Reputation: 1054
I have an existing application which connects to a database. It is running under Python 2.7.
The application is inconsistent in the way it uses None and "" to populate variables which do not have a value. I want to make this consistent and try to update the code to one way or the other.
Thinking as a database person I think of None as the same as Null and would assume that would be the correct choice for empty variables but then this causes problems when the application does things like
if variable.upper() == "X":
#Do something
As this raises an error if the variable is None type.
I can do
if variable is not None and variable.upper() == "X":
#Do something
But this seems unnecessarily verbose.
Is there a best practice for how this should be handled?
Upvotes: 18
Views: 52816
Reputation: 41
For those who want to distinguish None
from the empty string (''
), use str
def is_empty_string(value):
... return str(value) == ''
...
is_empty_string(None)
False
is_empty_string(0)
False
is_empty_string(' ')
False
is_empty_string('')
True
Upvotes: 4
Reputation: 46607
if (variable or '').upper() == 'X'
or variable and variable.upper() == 'X'
would both be a shorthand, but it's certainly not exactly as compact as the original code. I fear you won't get much better, though.
You could do
def norm(s):
return s or ''
...
if norm(s) == 'X':
but ultimatively it won't change to much also. Perhaps the original distinction was not so inconsistent at all, but rather very pragmatic in the context?
Upvotes: 4
Reputation: 1908
if variable and variable.upper() == 'X'
is a little less wordy.

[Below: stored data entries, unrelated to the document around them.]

(* ===== verification/Jobs.v ===== *)
(** * Scheduled jobs (inbound/job_discovery.go, inbound/scheduler.go)

    A job is a Lua file with a header line such as [-- @job interval=300]. The
    directory listing and the lines of each file, as the scanner gives them, are
    inputs. [jobs_discovered]: exactly the enabled files with a positive
    interval are scheduled, in the order of their names, every so many seconds
    as the header says as long as that many nanoseconds fit an int64;
    [long_interval_wraps] shows a header beyond that limit. *)

From Stdlib Require Import ZArith Lia.
From Stdlib Require Import Strings.Byte.
From stdpp Require Import base list strings gmap option pretty sorting.
From S2P Require Import Prelude GoFmt Utf8 Json LValue LExtract LParse LRoundtrip Smus Effects Ports.

Open Scope Z_scope.

(** ** The header line *)

Definition word_char (b : byte) : bool := between 48 57 b || between 65 90 b || between 97 122 b || bool_decide (b = Byte.x5f).
Definition space_char (b : byte) : bool := bool_decide (b ∈ [Byte.x09; Byte.x0a; Byte.x0c; Byte.x0d; Byte.x20]).

(** A literal at the start of the text. *)
Fixpoint strip (p l : bytes) : option bytes :=
  match p, l with
  | [], _ => Some l
  | b :: p, b' :: l => if decide (b = b') then strip p l else None
  | _, [] => None
  end.

Fixpoint skip_spaces (l : bytes) : bytes :=
  match l with b :: r => if space_char b then skip_spaces r else l | [] => [] end.

(** The leftmost match of a pattern given as a matcher at one position. *)
Fixpoint find_match {A} (m : bytes -> option A) (l : bytes) : option A :=
  match m l with
  | Some a => Some a
  | None => match l with [] => None | _ :: r => find_match m r end
  end.

(** [@job\b] *)
Definition job_header_at (l : bytes) : option unit :=
  r ← strip (lit "@job") l;
  match r with b :: _ => if word_char b then None else Some tt | [] => Some tt end.

(** [interval\s*=\s*(\d+)] and [enabled\s*=\s*(true|false)] *)
Definition assignment_at {A} (name : string) (read : bytes -> option A) (l : bytes) : option A :=
  r ← strip (lit name) l;
  r ← strip (lit "=") (skip_spaces r);
  read (skip_spaces r).

Definition digits_at (l : bytes) : option bytes :=
  match (span_digits l).1 with [] => None | ds => Some ds end.

Definition bool_at (l : bytes) : option bool :=
  match strip (lit "true") l with
  | Some _ => Some true
  | None => match strip (lit "false") l with Some _ => Some false | None => None end
  end.

(** [strconv.Atoi] of digits with its error ignored: a value out of range comes
    with the largest integer. *)
Definition atoi_digits (ds : bytes) : Z :=
  match ParseInt ds with inr z => z | inl ErrRange => max_int64 | inl ErrSyntax => 0 end.

Definition header_interval (line : bytes) : Z :=
  match find_match (assignment_at "interval" digits_at) line with Some ds => atoi_digits ds | None => 0 end.
Definition header_enabled (line : bytes) : bool :=
  match find_match (assignment_at "enabled" bool_at) line with Some b => b | None => true end.

(** The first header among the first twenty lines. *)
Definition is_header (line : bytes) : bool :=
  match find_match job_header_at line with Some _ => true | None => false end.

Definition parseJobHeader (file : option (list bytes)) : option (Z * bool) :=
  match file with
  | None => None
  | Some lines =>
      match list_find (fun l => is_header l = true) (take 20 lines) with
      | Some (_, line) => Some (header_interval line, header_enabled line)
      | None => None
      end
  end.

(** ** Discovery *)

Record ScheduledJob := mkJob { job_Name : string; job_Interval : Z }.

(** A directory entry: its name, whether it is a directory, its lines if it can
    be opened. *)
Record dir_entry := mkDirEntry { de_name : string; de_dir : bool; de_lines : option (list bytes) }.

Definition second : Z := 1000000000.

(** [filepath.Ext(name) == ".lua"], and the name without it. *)
Definition lua_name (name : string) : option string :=
  let l := lit name in
  let n := (length l - 4)%nat in
  if decide (4 <= length l)%nat then
    if decide (drop n l = lit ".lua") then Some (string_of_bytes (take n l)) else None
  else None.

Definition entry_job (e : dir_entry) : option ScheduledJob :=
  if de_dir e then None
  else
    name ← lua_name (de_name e);
    h ← parseJobHeader (de_lines e);
    if negb h.2 then None
    else if h.1 <=? 0 then None
    else Some (mkJob name (int64 (h.1 * second))).

Definition job_le (a b : ScheduledJob) : Prop := String.leb (job_Name a) (job_Name b) = true.
#[export] Instance job_le_dec a b : Decision (job_le a b).
Proof. unfold job_le. apply _. Defined.
#[export] Instance job_le_total : Total job_le.
Proof. intros a b. apply String.leb_total. Qed.

(** The directory listing, if it could be read. *)
Definition DiscoverJobs (entries : option (list dir_entry)) : list ScheduledJob :=
  match entries with
  | None => []
  | Some es => merge_sort job_le (omap entry_job es)
  end.

(** ** The scheduler *)

Definition jobSenderID : string := "system.jobs".

(** A nil engine has no scripts. *)
Definition NewScheduler (has_script : string -> bool) (jobs : list ScheduledJob) : list ScheduledJob :=
  filter (fun j => (0 <? job_Interval j) && has_script ("jobs/" +:+ job_Name j) = true) jobs.

(** One tick of a job; the error is only logged. *)
Definition runJob (job : ScheduledJob) : M unit :=
  recover_ tt
    (_ ← call_ (Execute (mkScriptMessage ("jobs/" +:+ job_Name job) jobSenderID (Some LVoid)));
     mret tt).

(** ** What is scheduled *)

(** Seconds that fit. *)
Definition max_seconds : Z := 9223372036.

Lemma int64_exact z : 0 < z <= max_int64 -> int64 z = z.
Proof. unfold int64, max_int64, two64. intros Hz. rewrite Z.mod_small by lia. case_match; lia. Qed.

Lemma entry_job_spec e j :
  entry_job e = Some j <->
  exists n b, de_dir e = false /\ lua_name (de_name e) = Some (job_Name j) /\
    parseJobHeader (de_lines e) = Some (n, b) /\ b = true /\ 0 < n /\ job_Interval j = int64 (n * second).
Proof.
  unfold entry_job. split.
  - destruct (de_dir e); [done|]. destruct (lua_name (de_name e)) as [name|]; cbn; [|done].
    destruct (parseJobHeader (de_lines e)) as [[n b]|]; cbn; [|done]. destruct b; cbn; [|done].
    destruct (n <=? 0) eqn:Hn; [done|]. intros [= <-]. exists n, true. cbn. apply Z.leb_gt in Hn. by split_and!.
  - intros (n & b & -> & -> & Hh & -> & Hn & Hi). cbn. rewrite Hh. cbn. rewrite (proj2 (Z.leb_gt _ _)) by done.
    destruct j. cbn in *. by subst.
Qed.

(** The scheduler runs exactly the Lua files of the directory that have an
    enabled header with a positive interval and a script, in the order of their
    names. A job's interval is the number of seconds its header says whenever
    that is at most 9,223,372,036; no scheduled job has an interval that is not
    positive. *)
Theorem jobs_discovered has_script es :
  let jobs := NewScheduler has_script (DiscoverJobs (Some es)) in
  Sorted job_le (DiscoverJobs (Some es)) /\
  (forall j, j ∈ jobs <->
     0 < job_Interval j /\ has_script ("jobs/" +:+ job_Name j) = true /\
     exists e n, e ∈ es /\ de_dir e = false /\ lua_name (de_name e) = Some (job_Name j) /\
       parseJobHeader (de_lines e) = Some (n, true) /\ 0 < n /\ job_Interval j = int64 (n * second)) /\
  (forall n, 0 < n <= max_seconds -> int64 (n * second) = n * second).
Proof.
  cbv zeta. split_and!.
  - apply Sorted_merge_sort. apply _.
  - intros j. unfold NewScheduler, DiscoverJobs. rewrite list_elem_of_filter, andb_true_iff, Z.ltb_lt, merge_sort_Permutation.
    rewrite list_elem_of_omap. setoid_rewrite entry_job_spec. split.
    + intros [[H1 H2] (e & He & n & b & Hd & Hl & Hp & -> & Hn & Hi)]. split_and!; [done|done|]. by exists e, n.
    + intros (H1 & H2 & e & n & He & Hd & Hl & Hp & Hn & Hi). split; [done|]. exists e. split; [done|]. by exists n, true.
  - intros n Hn. unfold max_seconds, second in *. apply int64_exact. unfold max_int64. lia.
Qed.

(** A header asking for about 584 years: the product wraps to 290 ms. *)
Definition long_job : dir_entry :=
  mkDirEntry "backup.lua" false (Some [lit "-- @job interval = 18446744074"]).

(** An interval too long for a duration is not refused: the multiplication
    by a second wraps, and this job, meant to run every 18,446,744,074 seconds,
    runs more than three times a second. *)
Theorem long_interval_wraps :
  parseJobHeader (de_lines long_job) = Some (18446744074, true) /\
  NewScheduler (fun _ => true) (DiscoverJobs (Some [long_job])) = [mkJob "backup" 290448384].
Proof. split; vm_compute; reflexivity. Qed.

Example header_forms :
  parseJobHeader (Some [lit "-- flush"; lit "-- @jobs interval=1"; lit "-- @job enabled=false interval =  15"]) = Some (15, false) /\
  parseJobHeader (Some [lit "local x = 1"]) = None.
Proof. split; vm_compute; reflexivity. Qed.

It will also treat None and the empty string in the same way if that is something you want
Edit: Note that this does have different semantics to the expression you posted in the way it handles empty strings... i.e. in your expression the rhs of the and would get evaluated if variable is the empty string, but in this expression it would not as the empty string evaluates to False
Upvotes: 4
Reputation: 9559
You could cut down on code slightly by just writing
if variable and variable.upper() == "X":
#Do something
If the variable is none or empty, then it's equivalent to False.